Verklaart niet bewezen wat aan verdachte meer of anders is ten laste gelegd dan hiervoor is bewezen verklaard en spreekt verdachte daarvan vrij.
Het primair bewezen verklaarde levert op:
Overtreding van artikel 6 van de Wegenverkeerswet 1994, terwijl het een ongeval betreft waardoor een ander zwaar lichamelijk letsel wordt toegebracht.
Verklaart het bewezene strafbaar.
Verklaart verdachte,
[verdachte], daarvoor strafbaar.
Veroordeelt verdachte tot een taakstraf bestaande uit het verrichten van onbetaalde arbeid van
160 uren, met bevel, voor het geval dat de verdachte de taakstraf niet naar behoren heeft verricht, dat vervangende hechtenis zal worden toegepast van 80 dagen.

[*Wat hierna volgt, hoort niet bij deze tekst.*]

(* ===== verification/Keyboard.v ===== *)
(** The keyboard (kernel/keyboard.cpp): scan codes to characters.

    keyboard_getc reads one byte of the controller. It gives -1 when there is none, 0
    when the byte is no character of its own, and the character else. The tables are
    those of the source, a row of it in half a line. *)

From S2P Require Import Prelude Spinlock Cga.

(** * Definitions *)

Definition KBSTATP : Z := 0x64.
Definition KBS_DIB : Z := 0x01.
Definition KBDATAP : Z := 0x60.

Definition SHIFT : Z := 1.
Definition CTL : Z := 2.
Definition ALT : Z := 4.
Definition CAPSLOCK : Z := 8.
Definition NUMLOCK : Z := 16.
Definition SCROLLLOCK : Z := 32.
Definition E0ESC : Z := 64.

Definition KEY_HOME : Z := 0xE0.
Definition KEY_END : Z := 0xE1.
Definition KEY_UP : Z := 0xE2.
Definition KEY_DN : Z := 0xE3.
Definition KEY_LF : Z := 0xE4.
Definition KEY_RT : Z := 0xE5.
Definition KEY_PGUP : Z := 0xE6.
Definition KEY_PGDN : Z := 0xE7.
Definition KEY_INS : Z := 0xE8.
Definition KEY_DEL : Z := 0xE9.

Definition normalmap : list Z :=
  [0; 27; 49; 50; 51; 52; 53; 54; 55; 56; 57; 48; 45; 61; 8; 9;
   113; 119; 101; 114; 116; 121; 117; 105; 111; 112; 91; 93; 10; 0; 97; 115;
   100; 102; 103; 104; 106; 107; 108; 59; 39; 96; 0; 92; 122; 120; 99; 118;
   98; 110; 109; 44; 46; 47; 0; 42; 0; 32; 0; 0; 0; 0; 0; 0;
   0; 0; 0; 0; 0; 0; 0; 55; 56; 57; 45; 52; 53; 54; 43; 49;
   50; 51; 48; 46; 0; 0; 0; 0; 0; 0; 0; 0; 0; 0; 0; 0;
   0; 0; 0; 0; 0; 0; 0; 0; 0; 0; 0; 0; 0; 0; 0; 0;
   0; 0; 0; 0; 0; 0; 0; 0; 0; 0; 0; 0; 0; 0; 0; 0;
   0; 0; 0; 0; 0; 0; 0; 0; 0; 0; 0; 0; 0; 0; 0; 0;
   0; 0; 0; 0; 0; 0; 0; 0; 0; 0; 0; 0; 10; 0; 0; 0;
   0; 0; 0; 0; 0; 0; 0; 0; 0; 0; 0; 0; 0; 0; 0; 0;
   0; 0; 0; 0; 0; 47; 0; 0; 0; 0; 0; 0; 0; 0; 0; 0;
   0; 0; 0; 0; 0; 0; 0; KEY_HOME; KEY_UP; KEY_PGUP; 0; KEY_LF; 0; KEY_RT; 0; KEY_END;
   KEY_DN; KEY_PGDN; KEY_INS; KEY_DEL; 0; 0; 0; 0; 0; 0; 0; 0; 0; 0; 0; 0;
   0; 0; 0; 0; 0; 0; 0; 0; 0; 0; 0; 0; 0; 0; 0; 0;
   0; 0; 0; 0; 0; 0; 0; 0; 0; 0; 0; 0; 0; 0; 0; 0].

Definition shiftmap : list Z :=
  [0; 27; 33; 64; 35; 36; 37; 94; 38; 42; 40; 41; 95; 43; 8; 9;
   81; 87; 69; 82; 84; 89; 85; 73; 79; 80; 123; 125; 10; 0; 65; 83;
   68; 70; 71; 72; 74; 75; 76; 58; 34; 126; 0; 124; 90; 88; 67; 86;
   66; 78; 77; 60; 62; 63; 0; 42; 0; 32; 0; 0; 0; 0; 0; 0;
   0; 0; 0; 0; 0; 0; 0; 55; 56; 57; 45; 52; 53; 54; 43; 49;
   50; 51; 48; 46; 0; 0; 0; 0; 0; 0; 0; 0; 0; 0; 0; 0;
   0; 0; 0; 0; 0; 0; 0; 0; 0; 0; 0; 0; 0; 0; 0; 0;
   0; 0; 0; 0; 0; 0; 0; 0; 0; 0; 0; 0; 0; 0; 0; 0;
   0; 0; 0; 0; 0; 0; 0; 0; 0; 0; 0; 0; 0; 0; 0; 0;
   0; 0; 0; 0; 0; 0; 0; 0; 0; 0; 0; 0; 10; 0; 0; 0;
   0; 0; 0; 0; 0; 0; 0; 0; 0; 0; 0; 0; 0; 0; 0; 0;
   0; 0; 0; 0; 0; 47; 0; 0; 0; 0; 0; 0; 0; 0; 0; 0;
   0; 0; 0; 0; 0; 0; 0; KEY_HOME; KEY_UP; KEY_PGUP; 0; KEY_LF; 0; KEY_RT; 0; KEY_END;
   KEY_DN; KEY_PGDN; KEY_INS; KEY_DEL; 0; 0; 0; 0; 0; 0; 0; 0; 0; 0; 0; 0;
   0; 0; 0; 0; 0; 0; 0; 0; 0; 0; 0; 0; 0; 0; 0; 0;
   0; 0; 0; 0; 0; 0; 0; 0; 0; 0; 0; 0; 0; 0; 0; 0].

Definition ctlmap : list Z :=
  [0; 0; 0; 0; 0; 0; 0; 0; 0; 0; 0; 0; 0; 0; 0; 0;
   17; 23; 5; 18; 20; 25; 21; 9; 15; 16; 0; 0; 13; 0; 1; 19;
   4; 6; 7; 8; 10; 11; 12; 0; 0; 0; 0; 28; 26; 24; 3; 22;
   2; 14; 13; 0; 0; 239; 0; 0; 0; 0; 0; 0; 0; 0; 0; 0;
   0; 0; 0; 0; 0; 0; 0; 0; 0; 0; 0; 0; 0; 0; 0; 0;
   0; 0; 0; 0; 0; 0; 0; 0; 0; 0; 0; 0; 0; 0; 0; 0;
   0; 0; 0; 0; 0; 0; 0; 0; 0; 0; 0; 0; 0; 0; 0; 0;
   0; 0; 0; 0; 0; 0; 0; 0; 0; 0; 0; 0; 0; 0; 0; 0;
   0; 0; 0; 0; 0; 0; 0; 0; 0; 0; 0; 0; 0; 0; 0; 0;
   0; 0; 0; 0; 0; 0; 0; KEY_HOME; 0; 0; 0; 0; 0; 0; 0; 0;
   0; 0; 0; 0; 0; 0; 0; 0; 0; 0; 0; 0; 0; 0; 0; 0;
   0; 0; 0; 0; 0; 239; 0; 0; 0; 0; 0; 0; 0; 0; 0; 0;
   0; 0; 0; 0; 0; 0; 0; 0; KEY_UP; KEY_PGUP; 0; KEY_LF; 0; KEY_RT; 0; KEY_END;
   KEY_DN; KEY_PGDN; KEY_INS; KEY_DEL; 0; 0; 0; 0; 0; 0; 0; 0; 0; 0; 0; 0;
   0; 0; 0; 0; 0; 0; 0; 0; 0; 0; 0; 0; 0; 0; 0; 0;
   0; 0; 0; 0; 0; 0; 0; 0; 0; 0; 0; 0; 0; 0; 0; 0].

(** charcode[shift & (CTL | SHIFT)] *)
Definition charcode : list (list Z) := [normalmap; shiftmap; ctlmap; ctlmap].

Section keyboard.
Context {D : Type} `{!Ports D}.
Notation C := (con D).

(** A condition [shift & f]. *)
Definition kb_has (shift f : Z) : bool := negb (Z.land shift f =? 0).
(** shift &= ~m, on 32 bits *)
Definition kb_clear (shift m : Z) : Z := Z.land shift (Z.lxor 0xFFFFFFFF m).

(** start_kernel_monitor takes the machine over, in the middle of the interrupt. *)
Definition start_kernel_monitor {A} : M C A := stop MonitorEntered.

(** A key that is pressed, [data] with its escape bit: the character. *)
Definition kb_key (data : Z) : M C Z :=
  c ← get;
  sc ← deref (shiftcode c !! Z.to_nat data);
  modify (set_kb_shift (Z.lor (kb_shift c) sc)) ;;
  tc ← deref (togglecode c !! Z.to_nat data);
  let shift := Z.lxor (Z.lor (kb_shift c) sc) tc in
  modify (set_kb_shift shift) ;;
  map ← deref (charcode !! Z.to_nat (Z.land shift (Z.lor CTL SHIFT)));
  ch ← deref (map !! Z.to_nat data);
  let ch :=
    if kb_has shift CAPSLOCK then
      if (97 <=? ch) && (ch <=? 122) then u32 (ch + (65 - 97))
      else if (65 <=? ch) && (ch <=? 90) then u32 (ch + (97 - 65)) else ch
    else ch in
  if (Z.land (Z.lxor 0xFFFFFFFF shift) (Z.lor CTL ALT) =? 0) && (ch =? KEY_DEL)
  then start_kernel_monitor
  else mret (i32 ch).

Definition keyboard_getc : M C Z :=
  ASSERT_int_disable ;;
  st ← inb KBSTATP;
  if Z.land st KBS_DIB =? 0 then mret (-1) else
  data ← inb KBDATAP;
  c ← get;
  let shift := kb_shift c in
  if data =? 0xE0 then modify (set_kb_shift (Z.lor shift E0ESC)) ;; mret 0
  else if negb (Z.land data 0x80 =? 0) then
    let data := if kb_has shift E0ESC then data else Z.land data 0x7F in
    sc ← deref (shiftcode c !! Z.to_nat data);
    modify (set_kb_shift (kb_clear shift (Z.lor sc E0ESC))) ;; mret 0
  else if kb_has shift E0ESC then
    modify (set_kb_shift (kb_clear shift E0ESC)) ;; kb_key (Z.lor data 0x80)
  else kb_key data.

(** The tables of keyboard_init. *)
Definition kb_shiftcode : list Z :=
  <[0xB8%nat := ALT]> (<[0x9D%nat := CTL]> (<[0x38%nat := ALT]> (<[0x36%nat := SHIFT]>
    (<[0x2A%nat := SHIFT]> (<[0x1D%nat := CTL]> (replicate 256 0)))))).
Definition kb_togglecode : list Z :=
  <[0x46%nat := SCROLLLOCK]> (<[0x45%nat := NUMLOCK]> (<[0x3A%nat := CAPSLOCK]> (replicate 256 0))).
Definition kb_init_codes : M C unit := modify (set_kb_codes kb_shiftcode kb_togglecode).
End keyboard.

Ontzegt verdachte de bevoegdheid motorrijtuigen te besturen voor de tijd van
12 maanden.
Dit vonnis is gewezen door
mr. R.A. Overbosch, voorzitter,
mrs. W.M.C. van den Berg en F. Salomon, rechters,
in tegenwoordigheid van mr. C.M. Noomen, griffier,
en uitgesproken op de openbare terechtzitting van deze rechtbank van 22 september 2015.